- **Problem requirements**
Transcribe the data below verbatim from the line with "unfold replace. cbn [length]." to the line with "Proof. split; [apply". Include both of those lines.

BEGIN Exercise data

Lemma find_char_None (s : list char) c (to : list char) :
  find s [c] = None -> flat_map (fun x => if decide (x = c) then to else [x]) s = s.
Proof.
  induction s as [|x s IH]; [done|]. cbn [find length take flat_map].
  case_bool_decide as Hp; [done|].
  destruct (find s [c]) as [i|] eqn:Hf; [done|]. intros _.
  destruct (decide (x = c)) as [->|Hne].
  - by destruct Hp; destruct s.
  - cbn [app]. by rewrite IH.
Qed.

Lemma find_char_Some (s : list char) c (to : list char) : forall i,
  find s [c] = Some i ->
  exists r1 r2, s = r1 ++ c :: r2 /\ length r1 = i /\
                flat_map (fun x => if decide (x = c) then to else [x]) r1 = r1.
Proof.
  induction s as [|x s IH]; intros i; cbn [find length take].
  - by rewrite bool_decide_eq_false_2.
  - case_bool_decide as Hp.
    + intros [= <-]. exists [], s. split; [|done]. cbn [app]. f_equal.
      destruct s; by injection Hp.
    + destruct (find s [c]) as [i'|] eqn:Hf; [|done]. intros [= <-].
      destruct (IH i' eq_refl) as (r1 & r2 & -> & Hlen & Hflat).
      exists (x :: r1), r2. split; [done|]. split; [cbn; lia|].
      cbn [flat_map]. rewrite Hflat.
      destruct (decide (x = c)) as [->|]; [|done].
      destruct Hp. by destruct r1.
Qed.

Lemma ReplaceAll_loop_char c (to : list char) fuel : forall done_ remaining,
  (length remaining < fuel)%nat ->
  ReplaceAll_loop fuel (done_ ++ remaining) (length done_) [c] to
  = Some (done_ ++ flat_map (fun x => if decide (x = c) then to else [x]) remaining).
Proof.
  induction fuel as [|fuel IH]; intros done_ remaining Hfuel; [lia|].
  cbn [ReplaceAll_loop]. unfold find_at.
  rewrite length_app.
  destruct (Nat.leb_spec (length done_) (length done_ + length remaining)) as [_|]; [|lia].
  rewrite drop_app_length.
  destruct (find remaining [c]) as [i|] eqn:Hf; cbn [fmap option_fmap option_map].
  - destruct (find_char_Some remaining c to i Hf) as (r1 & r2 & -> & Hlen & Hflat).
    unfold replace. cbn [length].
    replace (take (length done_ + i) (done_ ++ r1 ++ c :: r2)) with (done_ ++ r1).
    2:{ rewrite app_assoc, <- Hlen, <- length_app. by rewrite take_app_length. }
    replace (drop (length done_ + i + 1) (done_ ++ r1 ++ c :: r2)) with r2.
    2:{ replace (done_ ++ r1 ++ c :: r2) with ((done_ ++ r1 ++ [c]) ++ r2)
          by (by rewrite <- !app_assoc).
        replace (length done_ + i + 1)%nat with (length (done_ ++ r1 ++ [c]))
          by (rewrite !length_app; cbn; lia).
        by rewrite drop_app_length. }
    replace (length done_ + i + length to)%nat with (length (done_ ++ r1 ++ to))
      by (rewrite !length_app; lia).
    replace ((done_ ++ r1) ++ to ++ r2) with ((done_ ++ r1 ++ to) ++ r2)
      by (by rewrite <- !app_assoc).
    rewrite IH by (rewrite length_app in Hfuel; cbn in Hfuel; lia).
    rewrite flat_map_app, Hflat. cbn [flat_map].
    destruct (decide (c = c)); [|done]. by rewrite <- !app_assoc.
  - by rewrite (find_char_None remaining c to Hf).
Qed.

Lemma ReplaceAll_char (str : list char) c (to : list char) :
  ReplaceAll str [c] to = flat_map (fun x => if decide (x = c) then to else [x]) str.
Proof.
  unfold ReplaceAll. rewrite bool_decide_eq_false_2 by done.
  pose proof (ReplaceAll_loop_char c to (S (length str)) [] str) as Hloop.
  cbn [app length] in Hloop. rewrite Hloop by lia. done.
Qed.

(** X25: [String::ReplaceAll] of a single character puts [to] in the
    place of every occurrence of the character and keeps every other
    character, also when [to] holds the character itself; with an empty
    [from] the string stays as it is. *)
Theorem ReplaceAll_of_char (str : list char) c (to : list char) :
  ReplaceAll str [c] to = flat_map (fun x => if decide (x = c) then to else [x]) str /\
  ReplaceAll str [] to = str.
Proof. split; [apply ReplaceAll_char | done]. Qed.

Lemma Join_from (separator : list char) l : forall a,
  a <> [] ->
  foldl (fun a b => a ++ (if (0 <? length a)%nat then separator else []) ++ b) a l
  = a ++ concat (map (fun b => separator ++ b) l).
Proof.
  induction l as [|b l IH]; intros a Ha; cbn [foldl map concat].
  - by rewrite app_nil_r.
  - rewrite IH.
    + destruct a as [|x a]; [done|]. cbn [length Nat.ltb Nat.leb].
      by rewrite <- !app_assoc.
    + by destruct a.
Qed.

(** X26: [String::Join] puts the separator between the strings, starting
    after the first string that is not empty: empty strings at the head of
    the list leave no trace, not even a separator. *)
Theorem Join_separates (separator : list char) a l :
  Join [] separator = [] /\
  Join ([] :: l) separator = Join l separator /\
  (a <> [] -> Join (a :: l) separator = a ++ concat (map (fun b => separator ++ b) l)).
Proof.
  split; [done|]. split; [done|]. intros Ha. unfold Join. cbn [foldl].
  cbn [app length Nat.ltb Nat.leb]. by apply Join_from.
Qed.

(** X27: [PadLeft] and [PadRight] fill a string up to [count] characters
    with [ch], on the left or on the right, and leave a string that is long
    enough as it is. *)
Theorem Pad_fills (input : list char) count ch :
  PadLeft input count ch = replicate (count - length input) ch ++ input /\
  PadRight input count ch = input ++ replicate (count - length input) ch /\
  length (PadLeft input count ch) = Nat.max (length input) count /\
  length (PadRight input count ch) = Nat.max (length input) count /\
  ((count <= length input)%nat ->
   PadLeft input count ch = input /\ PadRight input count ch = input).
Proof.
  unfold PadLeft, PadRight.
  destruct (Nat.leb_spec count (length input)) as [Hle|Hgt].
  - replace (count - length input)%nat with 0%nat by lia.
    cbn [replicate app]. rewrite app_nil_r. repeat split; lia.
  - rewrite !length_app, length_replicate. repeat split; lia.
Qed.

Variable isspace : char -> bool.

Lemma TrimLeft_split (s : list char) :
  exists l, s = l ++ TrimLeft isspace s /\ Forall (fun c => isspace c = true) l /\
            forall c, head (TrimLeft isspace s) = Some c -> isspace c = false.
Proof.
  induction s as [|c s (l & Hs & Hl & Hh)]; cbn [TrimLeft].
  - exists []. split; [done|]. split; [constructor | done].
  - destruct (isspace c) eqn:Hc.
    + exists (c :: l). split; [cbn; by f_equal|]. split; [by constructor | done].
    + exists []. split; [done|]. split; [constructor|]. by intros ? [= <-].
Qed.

END Exercise data

- **Problem solution**
    unfold replace. cbn [length].
    replace (take (length done_ + i) (done_ ++ r1 ++ c :: r2)) with (done_ ++ r1).
    2:{ rewrite app_assoc, <- Hlen, <- length_app. by rewrite take_app_length. }
    replace (drop (length done_ + i + 1) (done_ ++ r1 ++ c :: r2)) with r2.
    2:{ replace (done_ ++ r1 ++ c :: r2) with ((done_ ++ r1 ++ [c]) ++ r2)
          by (by rewrite <- !app_assoc).
        replace (length done_ + i + 1)%nat with (length (done_ ++ r1 ++ [c]))
          by (rewrite !length_app; cbn; lia).
        by rewrite drop_app_length. }
    replace (length done_ + i + length to)%nat with (length (done_ ++ r1 ++ to))
      by (rewrite !length_app; lia).
    replace ((done_ ++ r1) ++ to ++ r2) with ((done_ ++ r1 ++ to) ++ r2)
      by (by rewrite <- !app_assoc).
    rewrite IH by (rewrite length_app in Hfuel; cbn in Hfuel; lia).
    rewrite flat_map_app, Hflat. cbn [flat_map].
    destruct (decide (c = c)); [|done]. by rewrite <- !app_assoc.
  - by rewrite (find_char_None remaining c to Hf).
Qed.

Lemma ReplaceAll_char (str : list char) c (to : list char) :
  ReplaceAll str [c] to = flat_map (fun x => if decide (x = c) then to else [x]) str.
Proof.
  unfold ReplaceAll. rewrite bool_decide_eq_false_2 by done.
  pose proof (ReplaceAll_loop_char c to (S (length str)) [] str) as Hloop.
  cbn [app length] in Hloop. rewrite Hloop by lia. done.
Qed.

(** X25: [String::ReplaceAll] of a single character puts [to] in the
    place of every occurrence of the character and keeps every other
    character, also when [to] holds the character itself; with an empty
    [from] the string stays as it is. *)
Theorem ReplaceAll_of_char (str : list char) c (to : list char) :
  ReplaceAll str [c] to = flat_map (fun x => if decide (x = c) then to else [x]) str /\
  ReplaceAll str [] to = str.
Proof. split; [apply ReplaceAll_char | done]. Qed.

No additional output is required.